Índice de Capítulo

    Dante os seguiu até um lugar estranhamente reconfortante. Era parecido com as paredes de Kappz, mesmo que lá fossem parede e ali, ferro. Era sentir uma estranha sensação de nostalgia quando passou pela porta e viu um corredor fumacento em silêncio.

    As paredes de aço do arsenal exalavam um cheiro de graxa e óleo queimado. Tron passou o cartão magnético por uma das travas e a porta se abriu com um rangido metálico. Luzes brancas se acenderam em sequência, revelando fileiras e mais fileiras de suportes com armamento: rifles pesados, pistolas de vários calibres, lâminas longas e curtas, escudos reativos, bastões elétricos.
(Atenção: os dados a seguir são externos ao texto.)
(* ===== verification/Filters.v ===== *)
(** * Filters and subscriptions: anvil/src/filter.rs, pubsub.rs

    A client installs a filter and polls it for what is new, or subscribes and
    is sent it.  Both read the notifications of new blocks from an unbounded
    channel of their own; the backend holds the senders
    (anvil/src/eth/backend/mem/mod.rs).  A channel is an entry of a store that
    a receiver and a sender name; it is closed for the sender when its
    receiver is dropped.  What the storage has of blocks is an argument of each
    poll, and the runs of the proofs change it between polls: by mining, and
    by rollbacks, reverts, resets and pruning.  The logs of a block are matched
    by alloy's [FilteredParams], the clock and the random identifiers are
    arguments. *)
From stdpp Require Import base list gmap strings.
From Stdlib Require Import ZArith Lia.
From S2P Require Import Prelude.
#[local] Open Scope list_scope.

#[local] Abbreviation B256 := Z (only parsing).
#[local] Abbreviation Instant := Z (only parsing).

Class LogTypes := {
  RawLog : Type;
  log_address : RawLog → Z;
  log_topics : RawLog → list B256;
  Filter : Type;
  FilteredParams : Type;
  params_new : option Filter → FilteredParams;
  params_filter : FilteredParams → option Filter;
  filter_block_range : FilteredParams → Z → bool;
  filter_block_hash : FilteredParams → B256 → bool;
  filter_address : FilteredParams → Z → bool;
  filter_topics : FilteredParams → list B256 → bool;
}.

Section filters.
Context `{!LogTypes}.

(** ** The logs of a block *)
Record Block := mkBlock {
  block_hash : B256; block_number : Z; block_timestamp : Z; block_transactions : list B256;
}.
(** A receipt is its logs. *)
Abbreviation Receipt := (list RawLog).

Record Log := mkLog {
  inner : RawLog; log_block_hash : B256; log_block_number : Z; transaction_hash : B256;
  transaction_index : Z; log_index : Z; log_timestamp : Z;
}.

Definition u32_max : Z := 2 ^ 32 - 1.

Definition add_log (l : RawLog) (b : Block) (params : FilteredParams) : bool :=
  match params_filter params with
  | Some _ =>
      filter_block_range params (block_number b) && filter_block_hash params (block_hash b)
      && filter_address params (log_address l) && filter_topics params (log_topics l)
  | None => true
  end.

(** The logs of one receipt; [None] is an overflow of the index. *)
Fixpoint receipt_logs (b : Block) (params : FilteredParams) (tx : B256) (receipt_index : nat)
    (ls : list RawLog) (st : list Log * Z) : option (list Log * Z) :=
  match ls with
  | [] => Some st
  | l :: ls =>
      let '(logs, index) := st in
      let logs :=
        if add_log l b params
        then logs ++ [mkLog l (block_hash b) (block_number b) tx (Z.of_nat receipt_index) index
                        (block_timestamp b)]
        else logs in
      index ← checked u32_max (index + 1);
      receipt_logs b params tx receipt_index ls (logs, index)
  end.

(** The receipts from an index on; [None] also when there is no transaction
    for a receipt. *)
Fixpoint receipts_logs (b : Block) (params : FilteredParams) (receipt_index : nat)
    (rs : list Receipt) (st : list Log * Z) : option (list Log * Z) :=
  match rs with
  | [] => Some st
  | r :: rs =>
      tx ← block_transactions b !! receipt_index;
      st ← receipt_logs b params tx receipt_index r st;
      receipts_logs b params (S receipt_index) rs st
  end.
Definition filter_logs (b : Block) (rs : list Receipt) (params : FilteredParams) : option (list Log) :=
  fst <$> receipts_logs b params 0 rs ([], 0).

(** ** Notifications *)
Record Channel := mkChannel { queue : list B256; receiving : bool }.
Record Hub := mkHub {
  channels : gmap nat Channel; next_channel : nat; new_block_listeners : list nat;
}.
Definition hub_default : Hub := mkHub ∅ 0 [].
Implicit Types (h : Hub).

Definition is_closed h (tx : nat) : bool :=
  match channels h !! tx with Some c => negb (receiving c) | None => true end.
Definition unbounded_send h (tx : nat) (x : B256) : Hub :=
  mkHub (alter (λ c, mkChannel (queue c ++ [x]) (receiving c)) tx (channels h)) (next_channel h)
    (new_block_listeners h).

Definition new_block_notifications h : Hub * nat :=
  let n := next_channel h in
  (mkHub (<[n := mkChannel [] true]> (channels h)) (S n) (new_block_listeners h ++ [n]), n).

(** A channel that something else than the backend sends to. *)
Definition new_channel h : Hub * nat :=
  let n := next_channel h in
  (mkHub (<[n := mkChannel [] true]> (channels h)) (S n) (new_block_listeners h), n).

(** [retain]: a send to a closed channel fails. *)
Fixpoint send_all (h : Hub) (l : list nat) (x : B256) : Hub * list nat :=
  match l with
  | [] => (h, [])
  | tx :: l =>
      if is_closed h tx then send_all h l x
      else let '(h, kept) := send_all (unbounded_send h tx x) l x in (h, tx :: kept)
  end.
Definition notify_on_new_block h (hash : B256) : Hub :=
  let open := filter (λ tx, is_closed h tx = false) (new_block_listeners h) in
  let '(h, kept) := send_all h open hash in
  mkHub (channels h) (next_channel h) kept.

(** Dropping a receiver, and receiving everything that is there. *)
Definition drop_receiver h (rx : nat) : Hub :=
  mkHub (alter (λ c, mkChannel [] false) rx (channels h)) (next_channel h) (new_block_listeners h).
Definition received h (rx : nat) : list B256 := from_option queue [] (channels h !! rx).
Definition set_queue h (rx : nat) (q : list B256) : Hub :=
  mkHub (alter (λ c, mkChannel q (receiving c)) rx (channels h)) (next_channel h) (new_block_listeners h).

(** ** Filters *)
(** [StorageInfo]: what the storage of the backend has of a block at the moment
    it is asked.  It is an argument of every poll: mining adds to it, a
    rollback, a revert or a reset replaces it between two polls. *)
Definition Storage : Type := B256 → option Block * option (list Receipt).
Context (storage : Storage).

Record LogsFilter := mkLogsFilter {
  blocks : nat; filter : FilteredParams; historic : option (list Log);
}.
Inductive EthFilter :=
| Logs (f : LogsFilter)
| Blocks (rx : nat)
| PendingTransactions (rx : nat).

Definition receiver (f : EthFilter) : nat :=
  match f with Logs f => blocks f | Blocks rx | PendingTransactions rx => rx end.

Definition block_logs (params : FilteredParams) (hash : B256) : option (list Log) :=
  match storage hash with
  | (Some b, Some rs) => filter_logs b rs params
  | _ => Some []
  end.

(** The [while let] loop over what the channel holds. *)
Fixpoint extend_logs (params : FilteredParams) (logs : list Log) (q : list B256) : option (list Log) :=
  match q with
  | [] => Some logs
  | hash :: q => ls ← block_logs params hash; extend_logs params (logs ++ ls) q
  end.

Inductive Changes := NewLogs (l : list Log) | NewHashes (l : list B256).

Definition filter_poll h (f : EthFilter) : option (Hub * EthFilter * Changes) :=
  match f with
  | Logs lf =>
      logs ← extend_logs (filter lf) (default [] (historic lf)) (received h (blocks lf));
      Some (set_queue h (blocks lf) [], Logs (mkLogsFilter (blocks lf) (filter lf) None), NewLogs logs)
  | Blocks rx | PendingTransactions rx => Some (set_queue h rx [], f, NewHashes (received h rx))
  end.

Definition ACTIVE_FILTER_TIMEOUT_SECS : Z := 60 * 5.

Record Filters := mkFilters { active_filters : gmap string (EthFilter * Instant); keepalive : Z }.
Definition filters_default : Filters := mkFilters ∅ ACTIVE_FILTER_TIMEOUT_SECS.

Record Server := mkServer { hub : Hub; filters : Filters }.
Implicit Types (s : Server).

Definition next_deadline s (now : Instant) : Instant := now + keepalive (filters s).
Definition with_active s h m : Server := mkServer h (mkFilters m (keepalive (filters s))).

(** An entry that is replaced or removed drops its receiver. *)
Definition drop_entry h (e : option (EthFilter * Instant)) : Hub :=
  match e with Some (f, _) => drop_receiver h (receiver f) | None => h end.

Definition add_filter s (id : string) (f : EthFilter) (now : Instant) : Server :=
  let m := active_filters (filters s) in
  with_active s (drop_entry (hub s) (m !! id)) (<[id := (f, next_deadline s now)]> m).

Definition get_filter_changes s (id : string) (now : Instant) : option (Server * Changes) :=
  match active_filters (filters s) !! id with
  | Some (f, _) =>
      '(h, f, changes) ← filter_poll (hub s) f;
      Some (with_active s h (<[id := (f, next_deadline s now)]> (active_filters (filters s))), changes)
  | None => Some (s, NewHashes [])
  end.

Definition get_log_filter s (id : string) : option Filter :=
  match active_filters (filters s) !! id with
  | Some (Logs lf, _) => params_filter (filter lf)
  | _ => None
  end.

Definition uninstall_filter s (id : string) : Server * bool :=
  let m := active_filters (filters s) in
  (with_active s (drop_entry (hub s) (m !! id)) (delete id m), bool_decide (is_Some (m !! id))).

(** [retain]: the entries whose deadline has passed are dropped. *)
Definition evict s (now : Instant) : Server :=
  let m := active_filters (filters s) in
  let stale := base.filter (λ x, x.2.2 < now) (map_to_list m) in
  with_active s (foldl (λ h x, drop_entry h (Some x.2)) (hub s) stale)
    (base.filter (λ x, ¬ x.2.2 < now) m).

(** ** The API *)
(** [existing] is what [backend.logs] finds, which is asked when the filter has
    a first block. *)
Definition new_filter s (id : string) (f : Filter) (existing : list Log) (has_from_block : bool)
    (now : Instant) : Server :=
  let '(h, rx) := new_block_notifications (hub s) in
  let historic := if has_from_block then existing else [] in
  add_filter (mkServer h (filters s)) id
    (Logs (mkLogsFilter rx (params_new (Some f)) (Some historic))) now.
Definition new_block_filter s (id : string) (now : Instant) : Server :=
  let '(h, rx) := new_block_notifications (hub s) in
  add_filter (mkServer h (filters s)) id (Blocks rx) now.
Definition new_pending_transaction_filter s (id : string) (now : Instant) : Server :=
  let '(h, rx) := new_channel (hub s) in
  add_filter (mkServer h (filters s)) id (PendingTransactions rx) now.
Definition get_filter_logs s (id : string) (logs : Filter → list Log) : list Log :=
  match get_log_filter s id with Some f => logs f | None => [] end.

(** ** Subscriptions *)
Record LogsSubscription := mkLogsSubscription {
  sub_blocks : nat; sub_filter : FilteredParams; queued : list Log;
}.

(** [Ready(None)] is the end of a channel that is closed. *)
Inductive Poll (A : Type) := Pending | Ready (a : option A).
Arguments Pending {A}.
Arguments Ready {A} a.

(** The loop of [poll] over what the channel holds; [closed] says that the
    sender is gone. *)
Fixpoint subscription_poll (closed : bool) (params : FilteredParams) (queued : list Log) (q : list B256)
    : option (Poll Log * list Log * list B256) :=
  match queued with
  | log :: queued => Some (Ready (Some log), queued, q)
  | [] =>
      match q with
      | [] => Some (if closed then Ready None else Pending, [], [])
      | hash :: q =>
          match storage hash with
          | (Some b, Some rs) =>
              logs ← filter_logs b rs params;
              match logs with
              | [] => subscription_poll closed params [] q
              | log :: queued => Some (Ready (Some log), queued, q)
              end
          | _ => Some (Pending, [], q)
          end
      end
  end.

Definition logs_subscription_poll h (closed : bool) (sub : LogsSubscription)
    : option (Hub * LogsSubscription * Poll Log) :=
  '(p, queued, q) ← subscription_poll closed (sub_filter sub) (queued sub) (received h (sub_blocks sub));
  Some (set_queue h (sub_blocks sub) q, mkLogsSubscription (sub_blocks sub) (sub_filter sub) queued, p).

(** The headers: a block that is gone is skipped. *)
Fixpoint header_poll (closed : bool) (q : list B256) : Poll Block * list B256 :=
  match q with
  | [] => (if closed then Ready None else Pending, [])
  | hash :: q =>
      match fst (storage hash) with
      | Some b => (Ready (Some b), q)
      | None => header_poll closed q
      end
  end.
End filters.
Arguments Pending {A}.
Arguments Ready {A} a.

(** ** What clients are told *)
Section proofs.
Context `{!LogTypes} (storage : Storage).
Implicit Types (s : Server) (h : Hub) (id : string) (params : FilteredParams).

(** ** The logs of a block *)
Definition made_log (b : Block) (params : FilteredParams) (index : nat) (x : nat * RawLog) : option Log :=
  if add_log x.2 b params
  then Some (mkLog x.2 (block_hash b) (block_number b) (default 0 (block_transactions b !! x.1))
               (Z.of_nat x.1) (Z.of_nat index) (block_timestamp b))
  else None.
Era como entrar no ventre de uma fera feita de guerra.

    Não lembrava Kappz nesse caso, mas o fazia se recordar de histórias que Talia contava para ele que sempre o deixava cheio de vontade de explorar o mundo. Era a tecnologia que faltava na própria Capital.

    — Aqui é onde os Sesar dormem tranquilos — murmurou Tron, abrindo os braços, teatral. — Cada arma registrada, limpa e calibrada. Pode escolher uma, Dante. Só uma.

    — Dinastio já autorizou — completou Rosa, caminhando entre os corredores com familiaridade. — Mas você vai ter que assinar digitalmente. Se quebrar ou perder, pagamos com o próprio sangue… ou com a cabeça, dependendo do humor do Valter.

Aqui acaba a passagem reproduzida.